É uma pena. Óbvio que ele foi liberado e isso, sem sombra de dúvida, não vai dar em nada.

O povo que não acredita no Direito, pode até chiar. Mas, como eu disse, o processo gerado pelo crime de desobediência e injúria NÃO VAI DAR EM NADA. Porém, o constrangimento e a perturbação moral, DECERTO, não serão passaram despercebidos pelas prudentes - nem sempre - garras do Judiciário. Logo, uma gorda indenização lho espera.

Para os que leem, desde já, agradeço. Ficamos por muito inativos, porém, eu e meu parceiro Luiz decidimos tratar o blog com seriedade. Mostraremos um pouco das bizarrices da Terra do Nunca (Boa Vista), trazendo, também, matérias interessantes sobre o dia-a-dia jurídico e sua repercussão no meio social.

Pra esse irritado e, por algum tempo, preso cidadão recomendo:
Amigão, procure um bom advogado!




terça-feira, 21 de outubro de 2008

Boas vindas!

Senhores, é com muita satisfação que nós lhes apresentamos este humilde e despretensioso blog. Trata-se, inicialmente, de um projeto que visa a compreensão mais prática e simplista do Direito, tornando o universo jurídico habitável para todos. Porém, isto não acarretará em uma depreciação do conhecimento ou minimalização do saber, queremos apenas abordar as questões levantadas pela sociedade de forma objetiva, sempre sob o prisma do Direito.

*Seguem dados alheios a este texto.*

(* ===== verification/Prelude.v ===== *)
(** * A verification library for NAMROS, an S3-compatible object store

    ** The program

    NAMROS stores S3 objects. The gateway ([src/internal/gateway]) receives S3
    requests; object bytes go to a segment store ([src/internal/storage]); all
    metadata (tenants, buckets, object heads and versions, multipart uploads, audit
    events, leases, locks and the records of the background workers) goes through
    the interface [meta.Repository] ([src/internal/meta/repository.go]). That
    interface has two implementations: the in-memory repository
    ([src/internal/meta/memory]), whose methods each run under one mutex, and the
    KV repository ([src/internal/meta/kvrepo]), whose methods are transactions over
    a sorted key-value store, Pebble or TiKV, keyed by [src/internal/meta/keyspace].
    Identifiers come from [src/internal/meta/id].

    ** The files

    Shared foundations.
    - [Prelude]: record update, the state and error monad, list, option, string and
      integer lemmas, tactics and hint databases.
    - [GoLib], [Sha256], [Encoding]: what the code uses of Go's standard library:
      strings, base 36, sort.Search, crypto/sha256, crypto/md5, time.Format,
      encoding/json.

    Data.
    - [StorageTypes], [Model], [Requests]: one record per Go struct. Integers are
      [Z] with [int64] and [uint64] wrap-around where the code computes; times are
      nanoseconds since Go's zero time; string enumerations stay strings.
    - [Meta]: the record builders of package meta (quota, leases, pools, drains,
      schema, summaries). [Manifest]: the object-manifest planner of [scale.go].

    The memory repository.
    - [Repo] is its state and helpers; [RepoBuckets], [RepoObjects],
      [RepoMultipart], [RepoListing], [RepoOps], [RepoShared], [RepoAudit] hold one
      definition per method. [RepoCalls] makes every mutating method a [call] and
      [reachable] the states any calls lead to; failed calls included.
    - [RepoLogic] and [ObjRules] are the weakest-precondition calculus and its rules.
    - [AuditChain]: the audit log is an append-only hash chain. [ObjInv]: heads,
      versions and bucket indexes agree. [Worm]: object lock keeps versions.
      [Pagination], [UploadPages]: following markers shows everything once.
      [MultipartInv], [Multipart]: summaries, closed uploads, completions, cleanup.
      [Leases]: leases and locks exclude and fence.

    The KV repository.
    - [Keyspace]: the key builders, their injectivity and their scans.
    - [IdGen]: the generators, uniqueness and order of identifiers, termination.
    - [KvStore]: the interface [ReadWriter] as a class with laws, its three
      implementations over an engine with the documented laws, and the proof that
      they list like a sorted map.
    - [KvRepo], [KvObjects], [KvMeta], [KvMultipart], [KvOps], [KvListing]: the
      records, transactions and operations; [KvInv], [KvMetaInv]: type-safety and the exact
      listing index over all runs; [KvClaims]: what follows from it.
    - [KvRefines], [KvMultipartRefines], [KvOpsRefines]: a relation between the states
      of the two repositories and a simulation lemma per administrative, multipart and
      operational method.
      [KvAgreement]: the interface as a class with both repositories as instances,
      and the refinement theorem: on every sequence of calls they answer alike.
    - [KvRepair], [KvRepairFacts]: the repair of the listing indexes, and the proof that
      it restores them.

    Beyond the repositories.
    - [ProtRefs]: which segments the metadata still protects, from the versions,
      parts and shared objects of a repository state.
    - [Segments]: the interface of a segment store as the class [SegmentStore] with
      [SegmentStoreLaws], and the world a worker runs in (repository, disk, trace).
      [LocalStore] is [src/internal/storage/local]: plain and erasure-coded
      segments over the files of its directory, its instance of the laws, and
      reading back after the loss of shards. The Reed-Solomon code is a parameter
      with its documented laws, instantiated by a parity code in the witness.
    - [Budget], [Schedulers]: [src/internal/workerscheduler], the worker budget with
      its counters, the lease-holding runner, and the schedulers of the workers.
    - [Gc], [Lifecycle]: the workers of [src/internal/gc] and
      [src/internal/lifecycle] with their planner; every repository and store call
      is logged, and other clients may call the repository between any two of them.
      [WorkerSafety] is the logic of such runs; [GcSafety] and [LifecycleSafety]
      prove that no run deletes what object lock protects.
    - [Policy]: [src/internal/auth/policy.go] and [auth.go] and the policy simulation
      of [src/internal/iam]: parsing of documents, matching and the decision.
    - [GoText]: more of Go's standard library (strings, strconv, base64,
      hex), with the round trips the gateway relies on.
    - [StorageClass], [Encryption]: [src/internal/storageclass] and
      [src/internal/encryption], with AES-GCM as the class [Aead] and its laws.

    The gateway.
    - [Routing]: [src/internal/s3api/routing], from an HTTP request to an operation.
      [S3Http]: requests as the handlers see them, replies, errors and documents.
    - [Chunked]: the aws-chunked body reader of [aws_chunked.go].
    - [Admission]: drain, data budget and request limiter, as steps of a gateway.
    - [GatewayRequest]: the parsing of headers, ranges, tags, locks and part lists.
      [Gateway]: the object handlers of [s3_handlers.go] over a repository and a
      segment store, with other clients of the repository between any two calls.
      [GatewayMultipart]: uploads, parts, the resumable completion and the abort;
      [GatewayBuckets]: buckets, configurations, CORS, listings, tags, locks and ACLs;
      [GatewayServe]: the checks, the admission and the dispatch of a request.
    - [GatewayLogic]: what a reader of segments returns, and inversion
      rules for handlers that succeeded. [GatewayRoundTrip]: PutObject and GetObject.
      [GatewayCompletion], [GatewayParts]: from the parts of an upload to the object.
      [GatewayExample]: a gateway with an encryption key, for the witnesses, and runs
      in which bytes are lost, leaked or miscounted.
    - [SigV4]: [src/internal/auth/sigv4] and the static store of
      [src/internal/auth/credentials]: canonical requests, signing keys and both ways
      of verification. [SigV4Facts]: what is accepted is signed, what is signed is
      accepted, and a signature covers one request only.
    - [Drain]: the worker of [src/internal/drain] that moves versions off a volume and
      reclaims their source segments. [DrainSafety]: a move keeps every byte; runs in
      which a drained or a reclaimed object is lost.

    [RepoExample] is the concrete environment the witnesses run in, and [Findings],
    [KvClaims] and [KvRepairFacts] prove the departures found.

    ** Conventions

    A method of the source is a state transformer that returns [Ok] or [Fail] with
    the source's error; guards and early returns keep the source's order. The clock
    and the identifier generator are the class [Env]: the value of the n-th reading,
    arbitrary in the theorems (with the class [GeneratorOk] where a theorem needs
    that identifiers are not empty, an instance of which [IdGen] proves). The KV
    engine is the class [Engine] with [EngineLaws]. Nothing is assumed otherwise.

    ** Fuel

    Loops that are not structural take fuel equal to a measure of their input: the
    number of references for the chunk builder, one more than the number of keys for
    range scans, and the number of entries for clients that follow markers. Where
    fuel can run out the result is [None], and the theorems state that it does not
    (the result is produced), never only what holds if it is.

    ** What is not modelled

    Context cancellation, locking and goroutine scheduling inside one method;
    metrics, logging and tracing; sockets, HTTP framing and the text of XML (decoding
    is a parameter); ciphers (AES-GCM is a parameter with its laws);
    the SBS store (a client of a service outside the repository); command-line
    tools. Of the KV repository, shared-object, import and count-repair methods and
    the version and upload listings; of TiKV, retries and client set-up.
    The manifest beside this library lists every component with its status. *)

From stdpp Require Export base gmap strings list pretty sorting.
From Stdlib Require Export ZArith Lia.
From Stdlib Require Import Ascii.

#[export] Unset Printing Records.

(** ** Functional record update *)

(** [RecordEta R] holds the eta-expansion of a record; the update notation
    [r <| f := v |>] replaces the projection [f] in it by the new value. *)
Class RecordEta (R : Type) := record_eta : R -> R.

Ltac field_setter proj :=
  lazymatch type of proj with
  | ?R -> ?T =>
    let inst := constr:(_ : RecordEta R) in
    let body := eval red in inst in
    lazymatch eval pattern proj in body with
    | ?abs _ =>
      let t := eval cbv beta in (fun (v : T) => abs (fun _ => v)) in exact t
    end
  end.

(** The setter of a projection is found by instance resolution and stays folded
    under [simpl]: an update mentions the record once, so that chains of updates
    stay small. [field_simpl] evaluates projections of updated records. *)
Class Setter {R T : Type} (p : R -> T) := setter : T -> R -> R.
Arguments setter {R T} p {_} v r : simpl never.
#[export] Hint Extern 0 (Setter ?p) => field_setter p : typeclass_instances.

Notation "r <| p := v |>" := (setter p v r)
  (at level 1, left associativity).

Ltac is_projection g r :=
  let t := eval cbv beta delta [g] in (g r) in
  lazymatch t with match _ with _ => _ end => idtac end.
(** The equation of a projection and a setter, proved on variables so that the
    record at hand is never compared with itself. *)
Ltac field_equation g p inst :=
  match constr:(tt) with
  | _ => let _ := match constr:(tt) with _ => constr_eq g p end in
         constr:(fun v r => eq_refl : g (@setter _ _ p inst v r) = v)
  | _ => constr:(fun v r => eq_refl : g (@setter _ _ p inst v r) = g r)
  end.
Ltac field_simpl :=
  repeat match goal with
         | |- context [?g (@setter _ _ ?p ?inst ?v ?r)] =>
             is_projection g r;
             let e := field_equation g p inst in rewrite (e v r)
         end; cbv beta.
Ltac field_simpl_in H :=
  repeat match type of H with
         | context [?g (@setter _ _ ?p ?inst ?v ?r)] =>
             is_projection g r;
             let e := field_equation g p inst in rewrite (e v r) in H
         end; cbv beta in H.

Ltac state_simpl :=
  repeat match goal with
         | H : context [?g (@setter _ _ ?p ?inst ?v ?r)] |- _ =>
             is_projection g r;
             let e := field_equation g p inst in rewrite (e v r) in H; cbv beta in H
         end.

(** ** Outcomes and the state-and-error monad *)

(** A Go function returning [(A, error)]. *)
Inductive outcome (E A : Type) : Type :=
| Ok (a : A)
| Fail (e : E).
Arguments Ok {E A} a.
Arguments Fail {E A} e.

Definition is_ok {E A} (o : outcome E A) : bool :=
  match o with Ok _ => true | Fail _ => false end.

(** Code that reads and writes the state [S] and may return an error. Writes
    made before an error is returned stay, as they do in the Go code. *)
Definition ST (S E A : Type) : Type := S -> outcome E A * S.

Definition st_ret {S E A} (a : A) : ST S E A := fun s => (Ok a, s).
Definition st_fail {S E A} (e : E) : ST S E A := fun s => (Fail e, s).
Definition st_bind {S E A B} (m : ST S E A) (k : A -> ST S E B) : ST S E B :=
  fun s => match m s with
           | (Ok a, s') => k a s'
           | (Fail e, s') => (Fail e, s')
           end.
Definition st_get {S E} : ST S E S := fun s => (Ok s, s).
Definition st_put {S E} (s' : S) : ST S E unit := fun _ => (Ok tt, s').
Definition st_modify {S E} (f : S -> S) : ST S E unit := fun s => (Ok tt, f s).

(** Lifts a pure fallible computation. *)
Definition st_lift {S E A} (o : outcome E A) : ST S E A := fun s => (o, s).

(** The final state of a call. *)
Definition st_exec {S E A} (m : ST S E A) (s : S) : S := (m s).2.

Declare Scope go_scope.
Delimit Scope go_scope with go.

Notation "'let!' x ':=' m 'in' k" := (st_bind m (fun x => k))
  (at level 10, x binder, m at level 100, k at level 200) : go_scope.
Notation "m ';;!' k" := (st_bind m (fun _ => k))
  (at level 199, right associativity) : go_scope.
(** The code's [if b { return err }] followed by [k]. *)
Notation "'fail!' e 'when' b ';' k" := (if b then st_fail e else k)
  (at level 10, e at level 9, b at level 100, k at level 200) : go_scope.
Open Scope go_scope.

Os que aqui escreverão são humanos, e portanto, cometer erros será inevitável. Somos meros estudantes de Direito, estamos na metade do curso. Logo, não nos cobre sapiência sobre tudo e todos, seria ridículo. Estamos cientes de nossas limitações e procederemos de forma congruente com elas.

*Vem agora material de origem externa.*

(* ===== verification/GoLib.v ===== *)
(** * GoLib: the parts of Go's standard library the modelled code calls

    Strings are byte strings, as in Go. [TrimSpace] removes the UTF-8 encodings
    of the Unicode white-space characters, [HasPrefix], [TrimPrefix] and [Index]
    are bytewise, [Itoa] is decimal printing and [leftPadZeros] is the padding
    of the [%020d] verb. *)

From S2P Require Import Prelude.
From Stdlib Require Import Ascii.
Open Scope string_scope.

(** ** strings.TrimSpace *)

Definition byte_is (n : N) (c : ascii) : bool := (N_of_ascii c =? n)%N.
Definition byte_in (lo hi : N) (c : ascii) : bool :=
  ((lo <=? N_of_ascii c) && (N_of_ascii c <=? hi))%N.

(** The one-byte white space: tab, newline, vertical tab, form feed, carriage
    return and blank. *)
Definition space1 (c : ascii) : bool := byte_in 9 13 c || byte_is 32 c.

(** U+0085 and U+00A0. *)
Definition space2 (c1 c2 : ascii) : bool :=
  byte_is 194 c1 && (byte_is 133 c2 || byte_is 160 c2).

(** U+1680, U+2000 to U+200A, U+2028, U+2029, U+202F, U+205F and U+3000. *)
Definition space3 (c1 c2 c3 : ascii) : bool :=
  (byte_is 225 c1 && byte_is 154 c2 && byte_is 128 c3) ||
  (byte_is 226 c1 && byte_is 128 c2 &&
     (byte_in 128 138 c3 || byte_is 168 c3 || byte_is 169 c3 || byte_is 175 c3)) ||
  (byte_is 226 c1 && byte_is 129 c2 && byte_is 159 c3) ||
  (byte_is 227 c1 && byte_is 128 c2 && byte_is 128 c3).

Fixpoint trim_front (p2 : ascii -> ascii -> bool) (p3 : ascii -> ascii -> ascii -> bool)
    (s : list ascii) : list ascii :=
  match s with
  | c1 :: s1 =>
      if space1 c1 then trim_front p2 p3 s1
      else match s1 with
           | c2 :: s2 =>
               if p2 c1 c2 then trim_front p2 p3 s2
               else match s2 with
                    | c3 :: s3 => if p3 c1 c2 c3 then trim_front p2 p3 s3 else s
                    | [] => s
                    end
           | [] => s
           end
  | [] => []
  end.

Definition trim_left (s : list ascii) : list ascii := trim_front space2 space3 s.
Definition trim_right (s : list ascii) : list ascii :=
  reverse (trim_front (fun c2 c1 => space2 c1 c2) (fun c3 c2 c1 => space3 c1 c2 c3) (reverse s)).

Definition TrimSpace (s : string) : string :=
  String.string_of_list_ascii (trim_right (trim_left (String.list_ascii_of_string s))).

(** ** Prefixes, search and slicing *)

Definition HasPrefix (s p : string) : bool := String.prefix p s.

(** [s[n:]] for [n] within range. *)
Definition drop_str (n : nat) (s : string) : string :=
  String.substring n (String.length s - n) s.
(** [s[:n]] for [n] within range. *)
Definition str_len (s : string) : Z := Z.of_nat (String.length s).
Definition take_str (n : nat) (s : string) : string := String.substring 0 n s.

Definition TrimPrefix (s p : string) : string :=
  if HasPrefix s p then drop_str (String.length p) s else s.

(** [strings.Index]; [None] stands for -1. *)
Definition Index (s sub : string) : option nat := String.index 0 sub s.

(** ** Case mapping *)

(** [strings.ToLower], as far as a comparison with an ASCII text can tell: the
    ASCII capitals and the two other characters whose lower case is ASCII (the
    Kelvin sign and the dotted capital I) are mapped, every other byte is kept. *)
Fixpoint lower_bytes (s : list ascii) : list ascii :=
  match s with
  | [] => []
  | c1 :: s1 =>
      if byte_in 65 90 c1 then ascii_of_N (N_of_ascii c1 + 32) :: lower_bytes s1
      else match s1 with
           | c2 :: s2 =>
               if byte_is 196 c1 && byte_is 176 c2 then ascii_of_N 105 :: lower_bytes s2
               else match s2 with
                    | c3 :: s3 =>
                        if byte_is 226 c1 && byte_is 132 c2 && byte_is 170 c3
                        then ascii_of_N 107 :: lower_bytes s3
                        else c1 :: lower_bytes s1
                    | [] => c1 :: lower_bytes s1
                    end
           | [] => c1 :: lower_bytes s1
           end
  end.

Definition ToLower (s : string) : string :=
  String.string_of_list_ascii (lower_bytes (String.list_ascii_of_string s)).

(** [strings.EqualFold] on ASCII texts. *)
Definition EqualFold (a b : string) : bool := ToLower a =s ToLower b.

(** [strings.ReplaceAll] for one-byte texts. *)
Definition replace_byte (old new : ascii) (s : string) : string :=
  String.string_of_list_ascii
    (map (fun c => if Ascii.eqb c old then new else c) (String.list_ascii_of_string s)).

(** ** Decimal numbers *)

Definition Itoa (z : Z) : string := pretty z.

Fixpoint repeat_str (n : nat) (s : string) : string :=
  match n with 0 => "" | S n' => s +:+ repeat_str n' s end.

(** [fmt.Sprintf] with a zero-padded width, on a non-negative value. *)
Definition leftPadZeros (width : nat) (z : Z) : string :=
  let text := Itoa z in
  repeat_str (width - String.length text) "0" +:+ text.

(** [strconv.Atoi] on the text of an unsigned decimal number in range; [None]
    is an error. A leading sign is accepted as the library does. *)
Fixpoint parse_digits (acc : Z) (s : list ascii) : option Z :=
  match s with
  | [] => Some acc
  | c :: s' =>
      if byte_in 48 57 c then parse_digits (acc * 10 + (Z.of_N (N_of_ascii c) - 48)) s' else None
  end.

Definition Atoi (s : string) : option Z :=
  let in_range z := if ((- 2 ^ 63 <=? z) && (z <? 2 ^ 63))%Z then Some z else None in
  match String.list_ascii_of_string s with
  | [] => None
  | c :: rest =>
      if byte_is 45 c then
        match rest with [] => None | _ => z ← parse_digits 0 rest; in_range (- z)%Z end
      else if byte_is 43 c then
        match rest with [] => None | _ => z ← parse_digits 0 rest; in_range z end
      else z ← parse_digits 0 (c :: rest); in_range z
  end.

(** ** encoding/hex *)

Definition hex_digit (n : N) : ascii :=
  ascii_of_N (if (n <? 10)%N then 48 + n else 87 + n)%N.
Definition hex_byte (c : ascii) : string :=
  String (hex_digit (N_of_ascii c / 16)) (String (hex_digit (N_of_ascii c mod 16)) "").

Fixpoint EncodeToString (bytes : list ascii) : string :=
  match bytes with [] => "" | c :: l => hex_byte c +:+ EncodeToString l end.

(** ** Evaluated examples *)

Example trim_space_ex :
  TrimSpace " a b	 " = "a b" /\ TrimSpace "x" = "x" /\ TrimSpace "  " = "".
Proof. vm_compute. auto. Qed.

Example trim_space_nbsp :
  TrimSpace (String (ascii_of_N 194) (String (ascii_of_N 160) "k")) = "k".
Proof. reflexivity. Qed.

Example left_pad_ex : leftPadZeros 20 42 = "00000000000000000042".
Proof. reflexivity. Qed.

Example atoi_ex : Atoi "00042" = Some 42%Z /\ Atoi "4x" = None /\ Atoi "-7" = Some (-7)%Z.
Proof. vm_compute. auto. Qed.

(** ** Lemmas *)

Lemma str_app_cons c (a b : string) : String c a +:+ b = String c (a +:+ b).
Proof. reflexivity. Qed.

Lemma str_nil_app (b : string) : "" +:+ b = b.
Proof. reflexivity. Qed.

Create Rewrite HintDb strapp.
#[export] Hint Rewrite str_app_cons str_nil_app : strapp.
(** Unfolds [+:+] over the constructors of its first argument. *)
Ltac str_simpl := autorewrite with strapp in *; simpl.

Lemma str_app_nil_r (s : string) : s +:+ "" = s.
Proof. induction s as [|c s IH]; str_simpl; [done | by rewrite IH]. Qed.

Lemma prefix_spec p s : String.prefix p s = true <-> exists t, s = p +:+ t.
Proof.
  revert s. induction p as [|c p IH]; intros s; simpl.
  { split; [|by destruct s]. intros _. by exists s. }
  destruct s as [|d s]; simpl.
  { split; [done | intros [t Ht]; by rewrite str_app_cons in Ht]. }
  setoid_rewrite str_app_cons. destruct (ascii_dec c d) as [->|Hne].
  - rewrite IH. split; intros [t Ht]; exists t; by simplify_eq/=.
  - split; [done | intros [t Ht]; by simplify_eq/=].
Qed.

Lemma substring_full s : String.substring 0 (String.length s) s = s.
Proof. induction s as [|c s IH]; simpl; [done | by rewrite IH]. Qed.

Lemma drop_str_app p t : drop_str (String.length p) (p +:+ t) = t.
Proof.
  unfold drop_str. induction p as [|c p IH]; str_simpl; [|done].
  rewrite Nat.sub_0_r. apply substring_full.
Qed.

Lemma TrimPrefix_app p t : TrimPrefix (p +:+ t) p = t.
Proof.
  unfold TrimPrefix, HasPrefix. assert (String.prefix p (p +:+ t) = true) as ->.
  { apply prefix_spec. eauto. }
  apply drop_str_app.
Qed.

Lemma str_length_app a b : String.length (a +:+ b) = (String.length a + String.length b)%nat.
Proof. induction a as [|c a IH]; str_simpl; [done | by rewrite IH]. Qed.

Lemma str_app_assoc (a b c : string) : a +:+ (b +:+ c) = (a +:+ b) +:+ c.
Proof. induction a as [|x a IH]; str_simpl; [done | by rewrite IH]. Qed.

Lemma str_app_inj_l (p a b : string) : p +:+ a = p +:+ b -> a = b.
Proof. induction p as [|c p IH]; str_simpl; [done|]. intros [=]. by apply IH. Qed.

(** Trimming text that is already trimmed changes nothing. *)
Lemma trim_front_fix p2 p3 s :
  trim_front p2 p3 (trim_front p2 p3 s) = trim_front p2 p3 s.
Proof.
  remember (length s) as n eqn:Hn. revert s Hn.
  induction n as [n IH] using lt_wf_ind. intros s ->.
  destruct s as [|c1 s1]; [done|]. simpl.
  destruct (space1 c1) eqn:H1; [apply (IH (length s1)); simpl; lia|].
  destruct s1 as [|c2 s2]; [simpl; by rewrite H1|].
  destruct (p2 c1 c2) eqn:H2; [apply (IH (length s2)); simpl; lia|].
  destruct s2 as [|c3 s3]; [simpl; by rewrite H1, H2|].
  destruct (p3 c1 c2 c3) eqn:H3; [apply (IH (length s3)); simpl; lia|].
  simpl. by rewrite H1, H2, H3.
Qed.

(** ** Lemmas: taking strings apart *)

Lemma str_take_drop n s : take_str n s +:+ drop_str n s = s.
Proof.
  unfold take_str, drop_str. revert n. induction s as [|c s IH]; intros [|n]; simpl; try done.
  - rewrite substring_full. done.
  - rewrite str_app_cons, IH. done.
Qed.

Lemma length_take_str n s : String.length (take_str n s) = Nat.min n (String.length s).
Proof. unfold take_str. revert n. induction s as [|c s IH]; intros [|n]; simpl; try done. by rewrite IH. Qed.

Lemma length_drop_str n s : String.length (drop_str n s) = (String.length s - n)%nat.
Proof.
  pose proof (f_equal String.length (str_take_drop n s)) as E. rewrite str_length_app, length_take_str in E. lia.
Qed.

Lemma take_str_all n s : (String.length s <= n)%nat -> take_str n s = s.
Proof.
  intros Hn. pose proof (str_take_drop n s) as E. assert (drop_str n s = "") as Hd; [|by rewrite Hd, str_app_nil_r in E].
  pose proof (length_drop_str n s). destruct (drop_str n s); [done | simpl in *; lia].
Qed.

Lemma take_str_whole s : take_str (String.length s) s = s.
Proof. by apply take_str_all. Qed.

Lemma drop_str_0 s : drop_str 0 s = s.
Proof. unfold drop_str. rewrite Nat.sub_0_r. apply substring_full. Qed.

Lemma str_length_0 s : String.length s = 0%nat -> s = "".
Proof. by destruct s. Qed.

Lemma take_str_app a b : take_str (String.length a) (a +:+ b) = a.
Proof. unfold take_str. induction a as [|c a IH]; str_simpl; [by destruct b | by rewrite IH]. Qed.

(** ** Lemmas: decimal numbers *)

Lemma parse_digits_all acc l z : parse_digits acc l = Some z -> forall c, c ∈ l -> byte_in 48 57 c = true.
Proof.
  revert acc. induction l as [|c l IH]; intros acc; simpl; [by intros _ c ?%elem_of_nil|].
  destruct (byte_in 48 57 c) eqn:Hc; [|done]. intros Hl d [->|Hd]%elem_of_cons; [done | by eapply IH].
Qed.

Lemma pretty_char x : (x < 10)%N -> byte_in 48 57 (pretty_N_char x) = true /\ N_of_ascii (pretty_N_char x) = (48 + x)%N.
Proof.
  intros Hx. assert (x = 0 \/ x = 1 \/ x = 2 \/ x = 3 \/ x = 4 \/ x = 5 \/ x = 6 \/ x = 7 \/ x = 8 \/ x = 9)%N as Hc by lia.
  by destruct_or! Hc; subst.
Qed.

Lemma parse_pretty_go x s :
  exists k, (0 <= k)%Z /\ forall acc, parse_digits acc (String.list_ascii_of_string (pretty_N_go x s)) =
    parse_digits (acc * 10 ^ k + Z.of_N x) (String.list_ascii_of_string s).
Proof.
  revert s. induction (N.lt_wf_0 x) as [x _ IH]; intros s.
  destruct (decide (x = 0)%N) as [->|Hx].
  { exists 0%Z. split; [lia|]. intros acc. rewrite pretty_N_go_0. f_equal. lia. }
  rewrite pretty_N_go_step by lia.
  destruct (IH (x / 10)%N ltac:(apply N.div_lt; lia) (String (pretty_N_char (x mod 10)) s)) as (k & Hk & Hacc).
  destruct (pretty_char (x mod 10) ltac:(by apply N.mod_lt)) as [H1 H2].
  exists (k + 1)%Z. split; [lia|]. intros acc. rewrite Hacc. simpl. rewrite H1, H2. f_equal.
  rewrite Z.pow_add_r by lia. pose proof (N.div_mod x 10 ltac:(lia)). lia.
Qed.

Lemma parse_Itoa z : (0 <= z)%Z -> parse_digits 0 (String.list_ascii_of_string (Itoa z)) = Some z.
Proof.
  intros Hz. unfold Itoa, pretty, pretty_Z, pretty, pretty_positive, pretty, pretty_N. destruct z as [|p|p]; [done| |lia].
  destruct (decide (N.pos p = 0)%N); [done|]. destruct (parse_pretty_go (N.pos p) "") as (k & _ & Hk). by rewrite Hk.
Qed.

Lemma parse_leftPadZeros w z : (0 <= z)%Z -> parse_digits 0 (String.list_ascii_of_string (leftPadZeros w z)) = Some z.
Proof.
  intros Hz. unfold leftPadZeros. generalize (w - String.length (Itoa z))%nat as n. induction n as [|n IH]; [by apply parse_Itoa|].
  cbn [repeat_str]. by rewrite <- str_app_assoc, str_app_cons.
Qed.

Lemma leftPadZeros_inj w a b : (0 <= a)%Z -> (0 <= b)%Z -> leftPadZeros w a = leftPadZeros w b -> a = b.
Proof.
  intros Ha Hb Heq. pose proof (parse_leftPadZeros w a Ha) as Pa. rewrite Heq, parse_leftPadZeros in Pa by done. by simplify_eq.
Qed.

O nome do blog reflete um pouco da despreocupação com as formalidades e ao mesmo tempo aponta para um “desendeusamento” do Direito, tornando-o hábil, sucinto e eficaz. Numa oportunidade futura, talvez até no próximo post, trataremos de explicar o que vem a ser um inimputável e as conseqüências desse estado para o Direito.

Por hora, basta-nos esta apresentação!

Enfim, sintam-se em casa, argumentem, perguntem, façam como bem entenderem. Só pedimos para que jamais abandonem o bom-senso e a prudência, uma vez que mesmo num ambiente virtual nosso caráter e fidúcia devem fazer-se presentes.

Aproveitem ao máximo esta experiência. Para nós será um prazer.